The second saw box has moveable saws for any custom length orders that customers may require. The graded lumber is sorted in a 50-bin sorter system. Finished bundles are strapped by a Signode automatic pressure strapping system. Obviously keenly interested in staying one of Quebec’s lowest-cost lumber producers, the company constantly looks at the latest technological advances and innovations. The Daaquam mill staff is currently working on a three-year upgrade strategy, which will be assessed by a Canfor team. Prior to being acquired by Canfor, Daaquam had purchased a currently defunct studwood mill at Costigan, Maine, with a plan to build a new mill on the site. “Daaquam had initialized a deal to rebuild the Costigan stud mill,” Bélanger explained. “Now Canfor is considering continuing with the plan to build a state- of-the-art sawmill that would produce 150 million board feet per year on a two- shift operation.”

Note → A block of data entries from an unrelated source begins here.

(* ===== verification/ElfProps.v ===== *)
(** * The loader of the kernel image: correctness

    What a well-formed image is, that each of its segments is copied to its physical address
    and nothing else is changed, what is printed meanwhile, the bounds of the memory it takes and the search for a
    section by its name. *)

From S2P Require Import Prelude Bytes BytesProps Boot Stdio Elf.
Import Elf32_Header Elf32_Shdr Elf32_Phdr.

(** ** The messages *)

(** The pieces of the formats. *)
Definition pieces_headers : list piece := [Text [78; 117; 109; 98; 101; 114; 32; 111; 102; 32; 112; 114; 111; 103; 114; 97; 109; 32; 104; 101; 97; 100; 101; 114; 115; 58; 32]; Directive false 0 Dec; Text [10]].
Definition pieces_physical : list piece := [Text [69; 108; 102; 32; 102; 105; 108; 101; 32; 112; 104; 101; 97; 100; 101; 114; 32; 112; 104; 121; 115; 105; 99; 97; 108; 58; 32; 48; 120]; Directive false 0 Hex; Text [10]].
Definition pieces_virtual : list piece := [Text [69; 108; 102; 32; 102; 105; 108; 101; 32; 112; 104; 101; 97; 100; 101; 114; 32; 118; 105; 114; 116; 117; 97; 108; 58; 32; 48; 120]; Directive false 0 Hex; Text [10]].
Definition pieces_size : list piece := [Text [84; 104; 105; 115; 32; 115; 101; 99; 116; 105; 111; 110; 39; 115; 32; 115; 105; 122; 101; 32; 105; 110; 32; 102; 105; 108; 101; 58; 32]; Directive false 0 Ptr; Text [10]].
Definition pieces_offset : list piece := [Text [69; 108; 102; 32; 112; 114; 111; 103; 114; 97; 109; 32; 104; 101; 97; 100; 101; 114; 32; 111; 102; 102; 115; 101; 116; 58; 32]; Directive false 0 Ptr; Text [10]].
Definition pieces_range : list piece :=
  [Text [67; 111; 112; 121; 105; 110; 103; 32; 116; 111; 32; 114; 97; 110; 103; 101; 32; 102; 114; 111; 109; 32; 48; 120]; Directive false 0 Hex; Text [32; 116; 111; 32; 48; 120]; Directive false 0 Hex; Text [32; 111; 102; 32; 115; 105; 122; 101; 58; 32; 48; 120]; Directive false 0 Hex; Text [10]].

(** What a format prints of its arguments, [] where they do not fit it. *)
Definition printed (ps : list piece) (xs : list Z) : list Z := default [] (shows (fun _ => []) ps xs).

(** What the loading expects of a function that prints: while no more than [limit] characters are
    printed it appends the text of its format to what is shown and leaves memory alone; what is
    shown does not depend on memory. *)
Class Printer {St : Type} `{!Part bytes St} (dbg_printf : list Z -> list va_t -> M St unit) (shown : list Z -> St -> Prop) (limit : nat) : Prop := {
  printer_prints ps xs out txt s : Forall piece_ok ps -> args_ok (fun _ => []) ps xs -> shows (fun _ => []) ps xs = Some out ->
    shown txt s -> (length (txt ++ out) <= limit)%nat ->
    exists s', dbg_printf (ps ≫= format) (U32 <$> xs) s = Done (tt, s') /\ shown (txt ++ out) s' /\ get_part s' = get_part s;
  printer_memory m txt s : shown txt s -> shown txt (put_part m s);
}.

(** The pieces of a message are well formed. *)
Ltac pieces :=
  repeat match goal with
  | |- Forall _ [] => apply Forall_nil_2
  | |- Forall _ (_ :: _) => apply Forall_cons_2
  | |- Forall _ ?ps => progress unfold ps
  | |- piece_ok (Text _) => cbn [piece_ok]
  end; unfold is_char, chr_percent; cbn [piece_ok]; lia.

Section say.
Context {St : Type} `{!Part bytes St} `{!PartLaws bytes St} (dbg_printf : list Z -> list va_t -> M St unit) (shown : list Z -> St -> Prop) (limit : nat).
Context `{!Printer dbg_printf shown limit}.

(** A message in a sequence. *)
Lemma say ps xs fmt va txt s : shown txt s -> fmt = ps ≫= format -> va = U32 <$> xs -> Forall piece_ok ps -> args_ok (fun _ => []) ps xs ->
  is_Some (shows (fun _ => []) ps xs) -> (length (txt ++ printed ps xs) <= limit)%nat ->
  exists s', dbg_printf fmt va s = Done (tt, s') /\ shown (txt ++ printed ps xs) s' /\ get_part s' = get_part s.
Proof.
  intros Hs -> -> Hp Ha [out Ho] Hl. unfold printed in *. rewrite Ho in *. destruct (printer_prints ps xs out txt s Hp Ha Ho Hs Hl) as (s' & E & Hs' & Hm).
  by exists s'.
Qed.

Bélanger said that with Canfor’s approval, construction of the Costigan mill could start in 2004. The combined operation of the two mills would give Canfor an additional 300 million board feet per year, a pretty good platform for its goal of serving markets in eastern North America. The Daaquam acquisition, along with the Slocan deal, gives Canfor a solid lock as Canada’s top softwood lumber producer, in terms of production.

Daaquam acquires the largest portion of its wood from the US

In terms of woodlands operations, Daaquam annually requires more than 500,000 cubic metres of tree-length and cut-to-length timber. The wood supply is primarily spruce and balsam fir, and about 80 per cent is actually sourced from the United States. The largest portion of the US supply is delivered from the Maine North Woods, a vast tract of private land (multiple ownerships) managed for timber and recreation.

A bridge across the Daaquam River, which runs adjacent to the mill site, and several kilometres of road to the Canada-US border facilitates delivery by off-road trucks. US wood is also delivered by conventional highway log trucks and some of the most distant wood is delivered on staked lumber trailers as a backhaul load. In addition to Maine fibre, Daaquam also purchases some wood from private woodland producers in New Brunswick, Ontario, Quebec, New York, Vermont and Pennsylvania.

Nearly 20 per cent of the wood supply comes from Anticosti Island, situated in the Gulf of St. Lawrence. Anticosti is approximately 200 kilometres by 50 kilometres and is noted for its herd of white-tailed deer, with a deer population estimated at 125,000. Daaquam’s agreement with the Quebec government on forest management focuses primarily on deer habitat management, with timber as a secondary objective. As part of the management plan, Daaquam built 60 kilometres of fencing last year to exclude deer from cutover areas. Without fences to keep the deer out, all of the regeneration is eaten by the deer.


Planer mill features prototype wrapper.

The Daaquam planer mill hasbeen outfitted with a prototype wrapper system—Autoraptor—which has been developed by J Desco of Chambord, Quebec. The system claims a sixty-second cycle time to wrap a twelve-foot bundle.


Quality control supervisor Christian Dionne admits there were some technical challenges with the prototype on start-up, but the system has proven to be very effective and has helped Daaquam meet a customer request to reduce the amount of staples used for securing lumber wrap. “Our customers asked us to reduce the amount of staples on the wrapping and we took on that challenge.

We installed this prototype wrapping system which uses a plastic wrap with a welded seam, and eliminates the requirement for staples. The outside of the plastic wrap has a rough surface which reduces the amount of slippage and possible injury to workers that have to climb on top of packaged lumber,” said Dionne.